Uno de los grandes descubrimientos del cine como ficción/entretenimiento fue la posibilidad de narrar más de un evento en espacios y/o tiempos diferentes. De esa manera, la historia se completaba. Por ejemplo, si una casa se incendiaba, la cámara podía filmar primero la casa quemándose, luego la estación de bomberos recibiendo la noticia, luego ellos se encaminándose, y finalmente llegan a la casa en llamas. Aquí tenemos tres espacios distintos que pasan al mismo tiempo. Es decir, los directores a menudo, se trasladaban de espacios y tiempos para dar ritmo e interés a la narración.

En esta película, aproximadamente 40 años después, Alfred Hitchcock hace todo lo contrario. Todo su filme sucede en un bote y no se mueve de ahí. Por la tesis anterior, pareciera que esta película llega a ser lenta, larga y hasta aburrida. Pero pasa todo lo contrario. Hitchcock logra captar la atención de la audiencia con muchos elementos formales y técnicos en un mismo lugar. La narración es en un barco y prácticamente lineal (sólo hace pequeños saltos durante la noche o acelera el día sin que lo percibamos.)

La película se lleva a cabo durante la Segunda Guerra Mundial. El principio y el final son parecidos. En ambos vemos como un barco de guerra es hundido y sólo quedan cosas que flotan en el mar. Luego, hay personas que están con vida tratando de encontrar rescate o alguna lancha. Empieza y termina igual. Al comienzo de la película, vemos una señora elegante en un bote ante todo el caos alrededor. Parece surrealista, pero poco a poco vamos entendiendo todo. Ella logró meterse ahí antes de que se hundiera su barco. Luego rescata gente y al poco rato ya hay varios en la lancha.

Hay un alemán (un nazi que nada más seguía órdenes), un negro, dos mujeres, un viejo, dos hombres y una señora y su bebé; todos estos últimos eran estadounidenses. En un pequeño espacio logra meter mucha variedad, de todos los rangos de edades, de dos colores, de dos nacionalidades (que en su momento eran las esenciales debido a la guerra), etc.

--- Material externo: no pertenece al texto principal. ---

(** C15: no wakeup is lost. Start from an empty, unlocked queue and let threads wait,
    wake with any count and be removed, and user code store to the word, in any order.
    Whenever every store so far has been followed by a call of [Wake] of its own that
    asked for at least as many threads as were asleep, its count taken as the signed
    [int] that [Wake] compares with, every sleeping thread expects the value that the
    word has; a thread between its test and its place in the queue is no exception,
    although user code can store to the word at that moment. (A count of 2^31 or more is
    negative and wakes nobody, [Wake_all_wakes_none]; such a call does not count.) *)
Theorem futex_no_lost_wakeup q ptr (HL : leaves_word ptr) w0 rc s :
  queues w0 !! q = Some (mkQueue rc [] false) ->
  steps q ptr (mkSystem w0 None [] 0) s -> pending s = 0%nat ->
  forall t e, (t, e) ∈ sleepers s -> UserReadAtomic32 ptr (rest (sw s)) = Some e.
Proof.
  intros Hq Hs Hp t e Hin.
  assert (Hc : covered q ptr s).
  { eapply (steps_covered q ptr HL); [exact Hs|]. split; cbn; [by exists rc|].
    intros v [Hv|Hv]; [by apply elem_of_nil in Hv|done]. }
  destruct (cov_word q ptr s Hc e) as [Hw|]; [|exact Hw|lia].
  left. apply list_elem_of_fmap. by exists (t, e).
Qed.

(** ** Reference counts *)

(** The calls between taking a queue and putting it back. *)
Notation users := (list (Z * Z)).

Definition uses (u : Z * Z) (us : users) : Z := Z.of_nat (length (filter (fun v => v = u) us)).

(** A step on the queues of a process: a call takes a queue, puts one back, or does
    something else that leaves the tree and the counts alone. *)
Inductive ref_step : world W * users -> world W * users -> Prop :=
  | ref_wait w w' us virt q :
      queues w !! fst (NewQueue (rest w)) = None -> Z.of_nat (length us) < 2 ^ 62 ->
      GetOrCreateFutex virt w = Ok (q, w') -> ref_step (w, us) (w', (virt, q) :: us)
  | ref_wake w w' us virt q :
      Z.of_nat (length us) < 2 ^ 62 ->
      GetFutexForWake virt w = Ok (Some q, w') -> ref_step (w, us) (w', (virt, q) :: us)
  | ref_no_wake w w' us virt :
      GetFutexForWake virt w = Ok (None, w') -> ref_step (w, us) (w', us)
  | ref_put w w' us1 us2 virt q :
      PutFutex virt q w = Ok (tt, w') -> ref_step (w, us1 ++ (virt, q) :: us2) (w', us1 ++ us2)
  | ref_other w w' us :
      tree w' = tree w -> (forall q, refCount <$> queues w' !! q = refCount <$> queues w !! q) ->
      ref_step (w, us) (w', us).

(** Each queue is in the tree once, and counts one for the tree and one for each call. *)
Record refs_ok (s : world W * users) : Prop := {
  ref_count : forall virt q, tree s.1 !! virt = Some q ->
    refCount <$> queues s.1 !! q = Some (1 + uses (virt, q) s.2);
  ref_inj : forall v1 v2 q, tree s.1 !! v1 = Some q -> tree s.1 !! v2 = Some q -> v1 = v2;
  ref_user : forall virt q, (virt, q) ∈ s.2 -> tree s.1 !! virt = Some q
}.

Lemma uses_cons u v us : uses u (v :: us) = uses u us + (if decide (v = u) then 1 else 0).
Proof. unfold uses. rewrite filter_cons. destruct (decide (v = u)); cbn; lia. Qed.

Lemma uses_app u us1 us2 : uses u (us1 ++ us2) = uses u us1 + uses u us2.
Proof. unfold uses. rewrite filter_app, length_app. lia. Qed.

Lemma uses_pos u us : u ∈ us -> 1 <= uses u us.
Proof.
  intros Hu. unfold uses.
  assert (u ∈ filter (fun v => v = u) us) as Hf by (by apply list_elem_of_filter).
  destruct (filter _ us); [by apply elem_of_nil in Hf|cbn; lia].
Qed.

Lemma uses_bound u us : uses u us <= Z.of_nat (length us).
Proof. unfold uses. pose proof (length_filter (fun v => v = u) us). lia. Qed.

(** Changing the count of one queue and the list of its calls alike keeps the invariant. *)
Lemma refs_ok_count w us us' virt q x x' w' d :
  refs_ok (w, us) -> tree w !! virt = Some q -> queues w !! q = Some x ->
  tree w' = tree w -> queues w' = <[q := x']> (queues w) -> refCount x' = refCount x + d ->
  (forall u, uses u us' = uses u us + (if decide (u = (virt, q)) then d else 0)) ->
  (forall u, u ∈ us' -> u ∈ us \/ u = (virt, q)) ->
  refs_ok (w', us').
Proof.
  intros [H1 H2 H3] Ht Hx Etree Equeues Hx' Huses Husers. cbn in *. split; cbn; rewrite Etree.
  - intros v q' Hv. rewrite Equeues. destruct (decide (q' = q)) as [->|Hne].
    + rewrite (H2 _ _ _ Hv Ht). rewrite lookup_insert_eq. cbn. pose proof (H1 _ _ Ht) as Hc.
      rewrite Hx in Hc. cbn in Hc. injection Hc as Hc.
      rewrite Huses, decide_True by done. f_equal. lia.
    + rewrite lookup_insert_ne by done. rewrite (H1 _ _ Hv), Huses, decide_False by congruence. f_equal. lia.
  - apply H2.
  - intros v q' Hu. destruct (Husers _ Hu) as [Hin|Heq]; [by apply H3|]. by simplify_eq.
Qed.

(** One more call. *)
Lemma refs_ok_take w us virt q x w' :
  refs_ok (w, us) -> Z.of_nat (length us) < 2 ^ 62 ->
  tree w !! virt = Some q -> queues w !! q = Some x -> tree w' = tree w ->
  queues w' = <[q := mkQueue (add64 (refCount x) 1) (m_waitingThreads x) (m_lock x)]> (queues w) ->
  refs_ok (w', (virt, q) :: us).
Proof.
  intros Hok Hlen Ht Hx Etree Equeues.
  pose proof (ref_count _ Hok _ _ Ht) as Hc. cbn in Hc. rewrite Hx in Hc. cbn in Hc. injection Hc as Hc.
  pose proof (uses_bound (virt, q) us). assert (0 <= uses (virt, q) us) by (unfold uses; lia).
  eapply (refs_ok_count w us _ virt q x _ w' 1); try done.
  - cbn. rewrite add64_small; lia.
  - intros u. rewrite uses_cons. repeat case_decide; congruence.
  - intros u. set_solver.
Qed.

(** A new queue, not yet in use. *)
Lemma refs_ok_new w us virt q w' :
  refs_ok (w, us) -> tree w !! virt = None -> queues w !! q = None ->
  tree w' = <[virt := q]> (tree w) -> queues w' = <[q := mkQueue 1 [] false]> (queues w) ->
  refs_ok (w', us).
Proof.
  intros [H1 H2 H3] Hv Hq Etree Equeues. cbn in *.
  assert (Hnq : forall v q', tree w !! v = Some q' -> q' <> q).
  { intros v q' Hv' ->. pose proof (H1 _ _ Hv') as Hc. by rewrite Hq in Hc. }
  split; cbn; rewrite Etree.
  - intros v q' Hv'. rewrite Equeues. destruct (decide (v = virt)) as [->|Hne].
    + rewrite lookup_insert_eq in Hv'. simplify_eq. rewrite lookup_insert_eq. cbn. f_equal.
      enough (uses (virt, q') us = 0) by lia. unfold uses.
      destruct (filter (fun u => u = (virt, q')) us) as [|u l] eqn:Ef; [done|].
      assert (u ∈ filter (fun u => u = (virt, q')) us) as Hu by (rewrite Ef; left).
      apply list_elem_of_filter in Hu as [-> Hu]. apply H3 in Hu. congruence.
    + rewrite lookup_insert_ne in Hv' by done. rewrite lookup_insert_ne by (symmetry; by eapply Hnq). by apply H1.
  - intros v1 v2 q' G1 G2. destruct (decide (v1 = virt)) as [->|N1], (decide (v2 = virt)) as [->|N2];
      try rewrite lookup_insert_eq in G1; try rewrite lookup_insert_eq in G2;
      try rewrite lookup_insert_ne in G1 by done; try rewrite lookup_insert_ne in G2 by done; simplify_eq; try done.
    + by destruct (Hnq _ _ G2).
    + by destruct (Hnq _ _ G1).
    + by eapply H2.
  - intros v q' Hu. apply H3 in Hu. rewrite lookup_insert_ne; congruence.
Qed.

Ltac run_tree H :=
  cbv beta iota delta [bind gets modify ret fail lock_tree unlock_tree put_queue queue_at call
    set_tree_locked] in H; cbn in H.

Lemma GetOrCreate_refs w us virt q w' :
  queues w !! fst (NewQueue (rest w)) = None -> Z.of_nat (length us) < 2 ^ 62 ->
  GetOrCreateFutex virt w = Ok (q, w') -> refs_ok (w, us) ->
  refs_ok (w', (virt, q) :: us) /\ tree w ⊆ tree w'.
Proof.
  intros Hnew Hlen Hrun Hok. unfold GetOrCreateFutex in Hrun. run_tree Hrun.
  destruct (tree_locked w); [done|]. cbn in Hrun. destruct (tree w !! virt) as [q0|] eqn:Ht; cbn in Hrun.
  - destruct (queues w !! q0) as [x|] eqn:Hx; [|done]. cbn in Hrun. simplify_eq.
    split; [|done]. by eapply (refs_ok_take w us virt q x).
  - destruct (NewQueue (rest w)) as [q0 r] eqn:En. cbn in *. rewrite lookup_insert_eq in Hrun. simplify_eq.
    split; [|by apply insert_subseteq].
    set (w1 := mkWorld (<[virt := q]> (tree w)) false (<[q := mkQueue 1 [] false]> (queues w))
      (threads w) (interrupts w) (rest w)).
    eapply (refs_ok_take w1 us virt q (mkQueue 1 [] false)); cbn; rewrite ?lookup_insert_eq; try done.
    by eapply (refs_ok_new w us virt q).
Qed.

Lemma GetForWake_refs w us virt o w' : Z.of_nat (length us) < 2 ^ 62 ->
  GetFutexForWake virt w = Ok (o, w') -> refs_ok (w, us) ->
  tree w' = tree w /\
  match o with Some q => refs_ok (w', (virt, q) :: us) | None => queues w' = queues w end.
Proof.
  intros Hlen Hrun Hok. unfold GetFutexForWake in Hrun. run_tree Hrun.
  destruct (tree_locked w); [done|]. cbn in Hrun. destruct (tree w !! virt) as [q0|] eqn:Ht; cbn in Hrun.
  - destruct (queues w !! q0) as [x|] eqn:Hx; [|done]. cbn in Hrun. simplify_eq.
    split; [done|]. by eapply (refs_ok_take w us virt q0 x).
  - by simplify_eq.
Qed.

(** Putting a queue back never deletes it: the tree keeps its own count. *)
Lemma Put_refs w us1 us2 virt q w' : PutFutex virt q w = Ok (tt, w') ->
  Z.of_nat (length (us1 ++ (virt, q) :: us2)) < 2 ^ 63 ->
  refs_ok (w, us1 ++ (virt, q) :: us2) -> refs_ok (w', us1 ++ us2) /\ tree w' = tree w.
Proof.
  intros Hrun Hlen Hok. unfold PutFutex in Hrun. run_tree Hrun.
  destruct (tree_locked w); [done|]. cbn in Hrun.
  assert (Hin : (virt, q) ∈ us1 ++ (virt, q) :: us2) by set_solver.
  pose proof (ref_user _ Hok _ _ Hin) as Ht. cbn in Ht.
  pose proof (ref_count _ Hok _ _ Ht) as Hc. cbn in Hc.
  destruct (queues w !! q) as [x|] eqn:Hx; [|done]. cbn in Hc, Hrun. injection Hc as Hc.
  pose proof (uses_pos _ _ Hin). pose proof (uses_bound (virt, q) (us1 ++ (virt, q) :: us2)).
  rewrite sub64_small in Hrun by lia. rewrite (proj2 (Z.eqb_neq _ _)) in Hrun by lia.
  cbn in Hrun. simplify_eq. cbn. split; [|done].
  eapply (refs_ok_count w _ _ virt q x _ _ (-1) Hok Ht Hx); try done.
  - intros u. rewrite !uses_app, uses_cons. repeat case_decide; subst; try congruence; lia.
  - intros u. set_solver.
Qed.

Lemma ref_step_ok s1 s2 : refs_ok s1 -> Z.of_nat (length s1.2) <= 2 ^ 62 -> ref_step s1 s2 ->
  refs_ok s2 /\ Z.of_nat (length s2.2) <= 2 ^ 62 /\ tree s1.1 ⊆ tree s2.1.
Proof.
  intros Hok Hlen Hst. destruct Hst as [w w' us virt q Hnew Hl Hrun|w w' us virt q Hl Hrun|w w' us virt Hrun|w w' us1 us2 virt q Hrun|w w' us Et Ec];
    cbn [fst snd] in *.
  - destruct (GetOrCreate_refs _ _ _ _ _ Hnew Hl Hrun Hok). split_and!; [done|cbn; lia|done].
  - destruct (GetForWake_refs w us virt _ _ Hl Hrun Hok) as [Et Hok']. rewrite Et. split_and!; [done|cbn; lia|done].
  - unfold GetFutexForWake in Hrun. run_tree Hrun. destruct (tree_locked w); [done|]. cbn in Hrun.
    destruct (tree w !! virt) as [q0|] eqn:Ht; cbn in Hrun; [by destruct (queues w !! q0)|]. simplify_eq.
    split_and!; [by destruct Hok|done|done].
  - destruct (Put_refs w us1 us2 virt q w' Hrun ltac:(lia) Hok) as [Hok' Et]. rewrite Et.
    split_and!; [done| |done]. rewrite length_app in *. cbn [length] in Hlen. lia.
  - rewrite Et. split_and!; [|done|done]. destruct Hok as [G1 G2 G3]. split; cbn in *; rewrite Et; try done.
    intros v q Hv. rewrite Ec. by apply G1.
Qed.

Lemma ref_steps_ok s1 s2 : rtc ref_step s1 s2 -> refs_ok s1 -> Z.of_nat (length s1.2) <= 2 ^ 62 ->
  refs_ok s2 /\ Z.of_nat (length s2.2) <= 2 ^ 62 /\ tree s1.1 ⊆ tree s2.1.
Proof.
  induction 1 as [s|s1 s2 s3 Hst _ IH]; intros Hok Hlen; [done|].
  destruct (ref_step_ok _ _ Hok Hlen Hst) as (Hok2 & Hlen2 & Ht). destruct (IH Hok2 Hlen2) as (Hok3 & Hlen3 & Ht').
  split_and!; [done|done|]. by etrans.
Qed.

(** The calls that can come next return, when the mutex of the tree is free. *)
Definition calls_return (s : world W * users) : Prop := tree_locked s.1 = false ->
  (forall virt, exists q w', GetOrCreateFutex virt s.1 = Ok (q, w')) /\
  (forall virt, exists o w', GetFutexForWake virt s.1 = Ok (o, w')) /\
  (forall virt q, (virt, q) ∈ s.2 -> exists w', PutFutex virt q s.1 = Ok (tt, w')).

Lemma refs_ok_returns s : refs_ok s -> calls_return s.
Proof.
  intros Hok Hl. destruct s as [w us]. cbn [fst snd] in *.
  assert (Hq : forall virt q, tree w !! virt = Some q -> exists x, queues w !! q = Some x).
  { intros virt q Ht. pose proof (ref_count _ Hok _ _ Ht) as Hc. cbn in Hc. destruct (queues w !! q); [eauto|done]. }
  split_and!.
  - intros virt. unfold GetOrCreateFutex. cbv beta iota delta [bind gets modify ret fail lock_tree unlock_tree put_queue queue_at call].
    rewrite Hl. cbn. destruct (tree w !! virt) as [q|] eqn:Ht; cbn.
    + destruct (Hq _ _ Ht) as [x Hx]. rewrite Hx. eauto.
    + destruct (NewQueue (rest w)) as [q r]. cbn. rewrite lookup_insert_eq. eauto.
  - intros virt. unfold GetFutexForWake. cbv beta iota delta [bind gets modify ret fail lock_tree unlock_tree put_queue queue_at].
    rewrite Hl. cbn. destruct (tree w !! virt) as [q|] eqn:Ht; cbn; [|eauto]. destruct (Hq _ _ Ht) as [x Hx]. rewrite Hx. eauto.
  - intros virt q Hin. destruct (Hq _ _ (ref_user _ Hok _ _ Hin)) as [x Hx].
    unfold PutFutex. cbv beta iota delta [bind gets modify ret fail lock_tree unlock_tree put_queue queue_at].
    rewrite Hl. cbn. rewrite Hx. cbn. destruct (_ =? 0); eauto.
Qed.

End Futexes.

(** A kernel with the word at address 64 as its memory, a list of ready threads and a
    counter for new objects. *)
Record demo_kernel : Set := mkDemo { d_word : Z; d_ready : list Z; d_next : Z }.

La situación que nos pinta el director es muy difícil, puesto que andar perdidos en el mar debe ser terrible. Las reacciones de cada quien y la psicología que hay dentro de cada personaje es estupenda. La mujer escritora llega a volverse loca porque todo lo pierde en el océano y acaba enamorada de alguien que desde un principio odiaba (el extremo de pensar que ya se pueden morir). La señora con su hijo: cuando el barco se hunde, ellos quedan en el mar, pero sabe que se va a morir, así que se intenta ahogar. Alguien los salva, pero el bebé muera y ella queda inconsciente. Cuando despierta ve que su hijo ha muerto y ya no tiene razones para vivir, así que termina suicidándose.

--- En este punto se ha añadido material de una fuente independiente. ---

(* ===== verification/SystemCallsSpec.v ===== *)
(** * SystemCallsSpec.v: system calls and user memory

    Under what the other parts of the kernel promise ([Laws]), no system call of
    SystemCalls.v faults on user memory, none changes user memory outside the
    buffers it is given, and the kernel objects each leaves are accounted for. A
    call may only fail to end in a validation that does not end. *)

From S2P Require Import Prelude FileDescriptor SystemCalls.
Import SystemCalls.

#[local] Open Scope Z_scope.
#[local] Open Scope kernel_scope.

Module SystemCallsSpec.

(** The addresses of a buffer. *)
Definition inside (buf size a : Z) : Prop := buf <= a < buf + size.

(** What the rest of the kernel promises. A buffer that passes validation is mapped,
    unless its end wraps around; reads and directory listings give no more than was
    asked for; a path fills the buffer. *)
Class Laws (E : Type) `{Env E} : Prop := {
  read_valid : forall b n m e, ValidateRead b n m e = Some true -> 0 <= b -> b + n < W64 ->
    forall a, inside b n a -> is_Some (m !! a);
  write_valid : forall b n m e, ValidateWrite b n m e = Some true -> 0 <= b -> b + n < W64 ->
    forall a, inside b n a -> is_Some (m !! a);
  read_count : forall d n e r bs e', desc_Read d n e = (r, bs, e') -> 0 <= n -> Z.of_nat (length bs) <= n;
  path_fills : forall n e r bs e', VFS_BuildPath n e = (r, bs, e') -> 0 <= n -> 0 <= r ->
    Z.of_nat (length bs) = n
}.

Section Spec.
Context {E : Type} `{Laws E}.

Notation S := (M (state E)).

(** Some validation does not end. *)
Definition can_hang : Prop := exists b n m e, ValidateRead b n m e = None \/ ValidateWrite b n m e = None.

(** A computation ends with [Q], or is in a validation that does not end. *)
Definition ends {A} (m : S A) (s : state E) (Q : A -> state E -> Prop) : Prop :=
  match m s with Ok (a, s') => Q a s' | Fail f => f = OutOfFuel /\ can_hang end.

Lemma ends_ret {A} (a : A) s (Q : A -> state E -> Prop) : Q a s -> ends (ret a) s Q.
Proof. done. Qed.
Lemma ends_bind {A B} (m : S A) (k : A -> S B) s Q : ends m s (fun a s' => ends (k a) s' Q) -> ends (bind m k) s Q.
Proof. unfold ends, bind. by destruct (m s) as [[a s']|f]. Qed.
Lemma ends_gets {A} (f : state E -> A) s (Q : A -> state E -> Prop) : Q (f s) s -> ends (gets f) s Q.
Proof. done. Qed.
Lemma ends_modify f s (Q : unit -> state E -> Prop) : Q tt (f s) -> ends (modify f) s Q.
Proof. done. Qed.
Lemma ends_if {A} (b : bool) (m1 m2 : S A) s Q : (b = true -> ends m1 s Q) -> (b = false -> ends m2 s Q) ->
  ends (if b then m1 else m2) s Q.
Proof. destruct b; auto. Qed.
Lemma ends_mono {A} (m : S A) s (Q Q' : A -> state E -> Prop) : ends m s Q -> (forall a s', Q a s' -> Q' a s') -> ends m s Q'.
Proof. unfold ends. destruct (m s) as [[a s']|]; auto. Qed.
Lemma ends_eq {A} (m : S A) s a s' (Q : A -> state E -> Prop) : m s = Ok (a, s') -> Q a s' -> ends m s Q.
Proof. unfold ends. by intros ->. Qed.
Lemma ends_read b n s (Q : bool -> state E -> Prop) : (forall ok, ValidateRead b n (umem s) (env s) = Some ok -> Q ok s) ->
  ends (validate ValidateRead b n) s Q.
Proof. intros HQ. unfold ends, validate. destruct (ValidateRead _ _ _ _) eqn:Ev; [by apply HQ|]. split; [done|]. exists b, n, (umem s), (env s). by left. Qed.
Lemma ends_write b n s (Q : bool -> state E -> Prop) : (forall ok, ValidateWrite b n (umem s) (env s) = Some ok -> Q ok s) ->
  ends (validate ValidateWrite b n) s Q.
Proof. intros HQ. unfold ends, validate. destruct (ValidateWrite _ _ _ _) eqn:Ev; [by apply HQ|]. split; [done|]. exists b, n, (umem s), (env s). by right. Qed.

(** Straight-line code. *)
Ltac ego := repeat (match goal with
  | |- ends (ret _) _ _ => apply ends_ret
  | |- ends (bind _ _) _ _ => apply ends_bind
  | |- ends (gets _) _ _ => apply ends_gets
  | |- ends (modify _) _ _ => apply ends_modify
  end; cbn beta iota).

(** The addresses given out so far are below the next one. *)
Definition heap_ok (s : state E) : Prop := 0 < knext s /\ forall p, p ∈ kheap s -> p < knext s.

(** [s'] has the same user memory mapped as [s], with the same contents outside [R]. *)
Definition frame (R : Z -> Prop) (s s' : state E) : Prop :=
  (forall a, is_Some (umem s' !! a) <-> is_Some (umem s !! a)) /\
  (forall a, ~ R a -> umem s' !! a = umem s !! a).

#[local] Instance frame_po R : PreOrder (frame R).
Proof.
  split.
  - by intros s.
  - intros s1 s2 s3 [H1 H2] [H3 H4]. split.
    + intros a. by rewrite H3, H1.
    + intros a Ha. by rewrite H4, H2.
Qed.
Lemma cstring_frame m m' p s lo hi : (forall a, ~ inside lo (hi - lo) a -> m' !! a = m !! a) ->
  disjoint p (len s + 1) lo (hi - lo) -> cstring m p s -> cstring m' p s.
Proof.
  intros Hm Hd (H1 & H2 & H3 & H4). split; [done|]. split; [done|]. split; [done|].
  eapply bytes_at_frame; [|exact H4]. rewrite length_app. cbn. intros a [Ha1 Ha2]. apply Hm, Hd. split; lia.
Qed.

Lemma source_frame m m' lo hi argv ptrs strs : (forall a, ~ inside lo (hi - lo) a -> m' !! a = m !! a) ->
  source m lo hi argv ptrs strs -> source m' lo hi argv ptrs strs.
Proof.
  intros Hm (H1 & H2 & H3 & H4 & H5). split; [done|]. split; [done|]. split; [|split; [done|]].
  - eapply bytes_at_frame; [|exact H3]. rewrite length_words, length_app. cbn [length].
    intros a [Ha1 Ha2]. apply Hm, H4. split; lia.
  - eapply Forall2_impl; [exact H5|]. cbn. intros p s (Hp & Hs & Hd). split; [done|]. split; [|done].
    by eapply cstring_frame.
Qed.

Lemma source_nil m lo hi argv strs : source m lo hi argv [] strs -> strs = [] /\ bytes_at m argv (le 8 0).
Proof.
  intros (_ & _ & Hb & _ & HF). apply Forall2_nil_inv_l in HF as ->. split; [done|].
  unfold words in Hb. cbn [fmap list_fmap concat app] in Hb. by rewrite app_nil_r in Hb.
Qed.

Lemma source_cons m lo hi argv p ptrs strs0 : source m lo hi argv (p :: ptrs) strs0 ->
  exists s strs, strs0 = s :: strs /\ bytes_at m argv (le 8 p) /\ 0 < p < W64 /\ cstring m p s /\
    disjoint p (len s + 1) lo (hi - lo) /\ source m lo hi (argv + 8) ptrs strs.
Proof.
  intros (H1 & H2 & H3 & H4 & H5). apply Forall2_cons_inv_l in H5 as (s & strs & (Hp & Hs & Hd) & HF & ->).
  exists s, strs. cbn [app length] in *. rewrite words_cons, bytes_at_app, length_le in H3. destruct H3 as [H3 H3'].
  pose proof Hs as (_ & Hw & _). split_and!; try done; try lia.
  split; [lia|]. split; [lia|]. split; [done|]. split; [|done].
  intros a [Ha1 Ha2]. apply H4. split; lia.
Qed.

Lemma source_fuel m lo hi argv ptrs strs : source m lo hi argv ptrs strs -> (length ptrs < size m)%nat.
Proof.
  intros (_ & _ & Hb & _). apply bytes_at_size in Hb. rewrite length_words, length_app in Hb. cbn in Hb. lia.
Qed.

(** [A + 8 i] for the element [i] of an array. *)
Lemma element A i : 0 <= A -> 0 <= i -> A + 8 * i < W64 -> add64 A (mul64 8 i) = A + 8 * i.
Proof. intros. rewrite mul64_small, add64_small by lia. done. Qed.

En pocas palabras, debido a la situación es extrema, los personajes llegan a su límite de humanidad. Nos muestra locura, odio, amor, compasión, piedad, engaño y muchas otras características del hombre.

No es fácil hacer una película donde todo sucede en el mismo lugar. Y menos cuando ese lugar es de un área muy pequeño. Hitchcock le da tanto peso a los personajes que la historia de cada uno de ellos te mantiene despierto y nervioso. Melodrama, comedia y tragedia es algo que podemos encontrar en esta cinta. Algo que provoca desesperación, pero al final, una pequeña esperanza para vivir.